Task goal — Each line of the data that mentions the string "Require" needs to be identified and copied.
__________
(* ===== verification/Endpoint.v ===== *)
(** * Messages, endpoints and the service registry
    ([src/ipc/message.c], [src/core/endpoint.c])

    [scdk_endpoint_call] is given the function that runs an installed handler
    as an argument: the handlers are the services, which are modelled after
    this file and call endpoints themselves. *)
From stdpp Require Import base gmap list numbers relations.
From Stdlib Require Import ZArith Lia.
From S2P Require Import Prelude.
From S2P Require Import Kernel.
From S2P Require Import Object.
From S2P Require Import Capability.
From S2P Require Import Invariant.
#[local] Open Scope Z_scope.

Definition SCDK_SERVICE_NONE : Z := 0.
Definition SCDK_SERVICE_CONSOLE : Z := 1.
Definition SCDK_SERVICE_TMPFS : Z := 2.
Definition SCDK_SERVICE_VFS : Z := 3.
Definition SCDK_SERVICE_PROC : Z := 4.
Definition SCDK_SERVICE_GRANT_TEST : Z := 5.
Definition SCDK_SERVICE_DEVMGR : Z := 6.
Definition SCDK_SERVICE_TTY : Z := 7.
Definition SCDK_SERVICE_SESSION : Z := 8.

Definition SCDK_MSG_NONE : Z := 0.
Definition SCDK_MSG_OPEN : Z := 1.
Definition SCDK_MSG_CLOSE : Z := 2.
Definition SCDK_MSG_READ : Z := 3.
Definition SCDK_MSG_WRITE : Z := 4.
Definition SCDK_MSG_DEVICE_REGISTER : Z := 5.
Definition SCDK_MSG_DEVICE_QUEUE_BIND : Z := 6.
Definition SCDK_MSG_SERVICE_REGISTER : Z := 7.
Definition SCDK_MSG_SERVICE_LOOKUP : Z := 8.
Definition SCDK_MSG_PROCESS_SPAWN : Z := 9.
Definition SCDK_MSG_PROCESS_EXIT : Z := 10.
Definition SCDK_MSG_PROCESS_WAIT_STUB : Z := 11.
Definition SCDK_MSG_RING_PROCESS : Z := 12.
Definition SCDK_MSG_CONSOLE_WRITE : Z := 0x2000.
Definition SCDK_MSG_CONSOLE_CLEAR : Z := 0x2001.
Definition SCDK_MSG_CONSOLE_GET_INFO : Z := 0x2002.
Definition SCDK_MSG_CONSOLE_BIND_OUTPUT_RING : Z := 0x2003.
Definition SCDK_MSG_CONSOLE_SCROLL : Z := 0x2004.
Definition SCDK_MSG_TTY_POLL_EVENT : Z := 0x2100.
Definition SCDK_MSG_TTY_BIND_INPUT_RING : Z := 0x2101.
Definition SCDK_MSG_TTY_GET_INFO : Z := 0x2102.
Definition SCDK_MSG_STAT : Z := 0x3000.
Definition SCDK_MSG_LISTDIR : Z := 0x3001.

(** ** Messages *)

(** [(uint64_t)status] *)
Definition status_word (r : result unit) : Z :=
  match r with
  | Ok _ => SCDK_OK
  | Err e => wrap64 (err_code e)
  | Ub => SCDK_OK
  end.

Definition scdk_message_init (sender target type : Z) : scdk_message :=
  mk_message sender target type 0 0 0 0 (wrap64 (err_code SCDK_ERR_INVAL)).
__________
Result of this exercise —
From stdpp Require Import base gmap list numbers relations.
From Stdlib Require Import ZArith Lia.
From S2P Require Import Prelude.
From S2P Require Import Kernel.
From S2P Require Import Object.
From S2P Require Import Capability.
From S2P Require Import Invariant.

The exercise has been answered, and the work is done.